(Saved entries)
------------------------------------------------

Lemma rush_factor_by_hour (hour : Z) :
  (calculate_rush_hour_factor hour = 1.5%float <-> 7 <= hour <= 10) /\
  (calculate_rush_hour_factor hour = 1.4%float <-> 18 <= hour <= 21) /\
  (calculate_rush_hour_factor hour = 0.4%float <-> hour <= 6 \/ 22 <= hour) /\
  (calculate_rush_hour_factor hour = 1.0%float <-> 11 <= hour <= 17) /\
  ((1.0 <? calculate_rush_hour_factor hour)%float = true <->
   7 <= hour <= 10 \/ 18 <= hour <= 21).
Proof.
  unfold calculate_rush_hour_factor.
  destruct (Z.leb_spec 7 hour), (Z.leb_spec hour 10), (Z.leb_spec 18 hour),
    (Z.leb_spec hour 21), (Z.leb_spec hour 6), (Z.leb_spec 22 hour);
    cbn [andb orb]; try lia;
    repeat split; intros; try lia; try reflexivity;
    try match goal with
        | E : @eq float _ _ |- _ => exfalso; revert E; float_neq
        | E : @eq bool _ _ |- _ => vm_compute in E; discriminate E
        end.
Qed.

(** X1: the rush factor by hour: 1.5 from 7 to 10, 1.4 from 18 to 21, 0.4
    up to 6 and from 22, 1.0 from 11 to 17; it exceeds 1.0 exactly in the two
    rush windows. *)
Theorem rush_hour_windows (hour : Z) :
  (calculate_rush_hour_factor hour = 1.5%float <-> 7 <= hour <= 10) /\
  (calculate_rush_hour_factor hour = 1.4%float <-> 18 <= hour <= 21) /\
  (calculate_rush_hour_factor hour = 0.4%float <-> hour <= 6 \/ 22 <= hour) /\
  (calculate_rush_hour_factor hour = 1.0%float <-> 11 <= hour <= 17) /\
  ((1.0 <? calculate_rush_hour_factor hour)%float = true <->
   7 <= hour <= 10 \/ 18 <= hour <= 21).
Proof. exact (rush_factor_by_hour hour). Qed.

(** ** Fields of a generated reading *)

Lemma location_within_capacity_all :
  forallb location_within_capacity LOCATIONS = true.
Proof. vm_compute. reflexivity. Qed.

Lemma vehicle_range_bounds (cap : Z) (rf : float) (lo hi : Z) :
  vehicle_range cap rf = Ok (lo, hi) -> 5 <= lo /\ hi <= cap.
Proof.
  unfold vehicle_range.
  destruct (py_int _) as [a|]; [|discriminate]. cbn [bind].
  destruct (py_int _) as [b|]; [|discriminate]. cbn [bind].
  intros H. injection H as <- <-. lia.
Qed.

(** Every stage of a run, with what it returned. *)
Lemma generate_fields (iso : Z -> string) (hr : Z -> Z) (d : Draws) (now : Z) :
  exists loc lo hi drawn vc pct vt incident weather,
    In loc LOCATIONS /\
    vehicle_range (loc_cap loc) (calculate_rush_hour_factor (hr now)) =
      Ok (lo, hi) /\
    lo <= drawn <= hi /\
    spike (loc_cap loc) drawn (draw_spike d <? 0.05)%float = Ok vc /\
    congestion_of (loc_cap loc) vc = Ok pct /\
    In vt VEHICLE_TYPES /\
    In weather WEATHER_CONDITIONS /\
    In incident TRAFFIC_INCIDENTS /\
    ((draw_incident d <? 0.1)%float = false -> incident = "None") /\
    generate_realistic_traffic_data iso hr d now =
    Ok {| Timestamp := iso now;
          ts := now;
          LocationID := loc_id loc;
          LocationName := loc_name loc;
          Latitude := loc_lat loc;
          Longitude := loc_lon loc;
          VehicleCount := vc;
          AverageSpeedKMH :=
            Py.to_float
              (Py.round (speed_of d (calculate_rush_hour_factor (hr now))) 2);
          DominantVehicleType := vt;
          WeatherCondition := weather;
          TrafficIncident := incident;
          CongestionPercentage := pct;
          IsRushHour := (1.0 <? calculate_rush_hour_factor (hr now))%float;
          RushFactor :=
            Py.round_float (calculate_rush_hour_factor (hr now)) 2 |}.
Proof.
  rewrite generate_stages.
  destruct (choice_nonempty LOCATIONS (draw_location d) ltac:(discriminate))
    as [loc [-> Hloc]].
  cbn [bind].
  pose proof catalog_in_bounds as Hall.
  rewrite forallb_forall in Hall. specialize (Hall loc Hloc).
  unfold location_in_bounds in Hall. rewrite forallb_forall in Hall.
  specialize (Hall _ (rush_factor_cases (hr now))).
  unfold range_in_bounds in Hall.
  destruct (vehicle_range _ _) as [[lo hi]|] eqn:Hrange; [|discriminate].
  apply andb_true_iff in Hall. destruct Hall as [Hle Hall].
  apply Z.leb_le in Hle. rewrite forallb_forall in Hall.
  cbn [bind fst snd].
  destruct (randint_in_range lo hi (draw_vehicles d) Hle) as [drawn [-> Hd]].
  cbn [bind].
  specialize (Hall drawn (In_Zrange lo hi drawn Hd)).
  apply andb_true_iff in Hall. destruct Hall as [Ht Hf].
  assert (Hc : count_in_bounds (loc_cap loc) drawn
                               (draw_spike d <? 0.05)%float = true)
    by (destruct (draw_spike d <? 0.05)%float; assumption).
  unfold count_in_bounds in Hc.
  destruct (spike _ _ _) as [vc|] eqn:Hspike; [|discriminate].
  cbn [bind].
  destruct (congestion_of _ _) as [pct|] eqn:Hpct;
    [|rewrite andb_false_r in Hc; discriminate].
  destruct (choice_nonempty VEHICLE_TYPES (draw_vehicle_type d)
              ltac:(discriminate)) as [vt [-> Hvt]].
  destruct (choice_nonempty WEATHER_CONDITIONS (draw_weather d)
              ltac:(discriminate)) as [weather [-> Hw]].
  assert (Hinc : exists incident,
             (if (draw_incident d <? 0.1)%float
              then Random.choice TRAFFIC_INCIDENTS (draw_incident_choice d)
              else Ok "None") = Ok incident /\
             In incident TRAFFIC_INCIDENTS /\
             ((draw_incident d <? 0.1)%float = false -> incident = "None")).
  { destruct (draw_incident d <? 0.1)%float.
    - destruct (choice_nonempty TRAFFIC_INCIDENTS (draw_incident_choice d)
                  ltac:(discriminate)) as [i [-> Hi]].
      exists i. split; [reflexivity|]. split; [exact Hi|discriminate].
    - exists "None". split; [reflexivity|]. split; [left|]; reflexivity. }
  destruct Hinc as [incident [-> [Hinc Hnone]]].
  cbn [bind].
  exists loc, lo, hi, drawn, vc, pct, vt, incident, weather.
  repeat (split; [assumption|]). reflexivity.
Qed.

(** X2: a generated reading carries the instant it was asked for, its
    rendering, and the rush factor of the local hour unchanged by the
    rounding to two decimals; it is flagged as rush hour exactly when the
    local hour is from 7 to 10 or from 18 to 21. *)
Theorem generated_rush_fields
        (iso : Z -> string) (hr : Z -> Z) (d : Draws) (now : Z) :
  exists ev,
    generate_realistic_traffic_data iso hr d now = Ok ev /\
    ts ev = now /\
    Timestamp ev = iso now /\
    RushFactor ev = calculate_rush_hour_factor (hr now) /\
    (IsRushHour ev = true <-> 7 <= hr now <= 10 \/ 18 <= hr now <= 21).
Proof.
  destruct (generate_fields iso hr d now)
    as [loc [lo [hi [drawn [vc [pct [vt [incident [weather H]]]]]]]]].
  destruct H as [_ [_ [_ [_ [_ [_ [_ [_ [_ Heq]]]]]]]]].
  eexists. split; [exact Heq|]. cbn.
  split; [reflexivity|]. split; [reflexivity|].
  split; [apply round_rush_factor, rush_factor_cases|].
  apply rush_factor_by_hour.
Qed.

(** X3: the identity fields of a generated reading are those of one
    location of the catalog, and its vehicle type, weather and incident are
    members of their lists; the incident is "None" unless the incident draw is
    below 0.1. *)
Theorem generated_reading_fields
        (iso : Z -> string) (hr : Z -> Z) (d : Draws) (now : Z) :
  exists ev loc,
    generate_realistic_traffic_data iso hr d now = Ok ev /\
    In loc LOCATIONS /\
    LocationID ev = loc_id loc /\
    LocationName ev = loc_name loc /\
    Latitude ev = loc_lat loc /\
    Longitude ev = loc_lon loc /\
    In (DominantVehicleType ev) VEHICLE_TYPES /\
    In (WeatherCondition ev) WEATHER_CONDITIONS /\
    In (TrafficIncident ev) TRAFFIC_INCIDENTS /\
    ((draw_incident d <? 0.1)%float = false -> TrafficIncident ev = "None").
Proof.
  destruct (generate_fields iso hr d now)
    as [loc [lo [hi [drawn [vc [pct [vt [incident [weather H]]]]]]]]].
  destruct H as [Hloc [_ [_ [_ [_ [Hvt [Hw [Hi [Hnone Heq]]]]]]]]].
  eexists. exists loc. split; [exact Heq|]. cbn.
  repeat (split; [first [assumption | reflexivity]|]). assumption.
Qed.

(** X4: the congestion percentage of a generated reading is
    round(VehicleCount / cap * 100, 2) for the capacity of its location and
    its final vehicle count (the one after the spike); the division never
    fails. *)
Theorem generated_congestion_derived
        (iso : Z -> string) (hr : Z -> Z) (d : Draws) (now : Z) :
  exists ev loc,
    generate_realistic_traffic_data iso hr d now = Ok ev /\
    In loc LOCATIONS /\
    LocationID ev = loc_id loc /\
    0 < loc_cap loc /\
    CongestionPercentage ev =
    Py.round_float
      ((Py.float_of_int (VehicleCount ev) / Py.float_of_int (loc_cap loc))
       * Py.float_of_int 100)%float 2.
Proof.
  destruct (generate_fields iso hr d now)
    as [loc [lo [hi [drawn [vc [pct [vt [incident [weather H]]]]]]]]].
  destruct H as [Hloc [Hr [Hd [_ [Hpct [_ [_ [_ [_ Heq]]]]]]]]].
  eexists. exists loc. split; [exact Heq|]. cbn.
  split; [exact Hloc|]. split; [reflexivity|].
  apply vehicle_range_bounds in Hr.
  assert (Hcap : 0 < loc_cap loc) by lia.
  split; [exact Hcap|].
  unfold congestion_of, py_truediv in Hpct.
  destruct (Z.eqb_spec (loc_cap loc) 0); [lia|].
  cbn [bind] in Hpct. injection Hpct as <-. reflexivity.
Qed.

Lemma float_key_100 : float_key 100 = Some (100 * 2 ^ 1074).
Proof. vm_compute. reflexivity. Qed.

Lemma float_key_120 : float_key 120 = Some (120 * 2 ^ 1074).
Proof. vm_compute. reflexivity. Qed.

------------------------------------------------

Copy the stretch of the records above that runs from the line with "0 < loc_cap loc /\" through the line with "destruct (Z.eqb_spec (loc_cap". Both end lines belong in the copy, and nothing else does.

    0 < loc_cap loc /\
    CongestionPercentage ev =
    Py.round_float
      ((Py.float_of_int (VehicleCount ev) / Py.float_of_int (loc_cap loc))
       * Py.float_of_int 100)%float 2.
Proof.
  destruct (generate_fields iso hr d now)
    as [loc [lo [hi [drawn [vc [pct [vt [incident [weather H]]]]]]]]].
  destruct H as [Hloc [Hr [Hd [_ [Hpct [_ [_ [_ [_ Heq]]]]]]]]].
  eexists. exists loc. split; [exact Heq|]. cbn.
  split; [exact Hloc|]. split; [reflexivity|].
  apply vehicle_range_bounds in Hr.
  assert (Hcap : 0 < loc_cap loc) by lia.
  split; [exact Hcap|].
  unfold congestion_of, py_truediv in Hpct.
  destruct (Z.eqb_spec (loc_cap loc) 0); [lia|].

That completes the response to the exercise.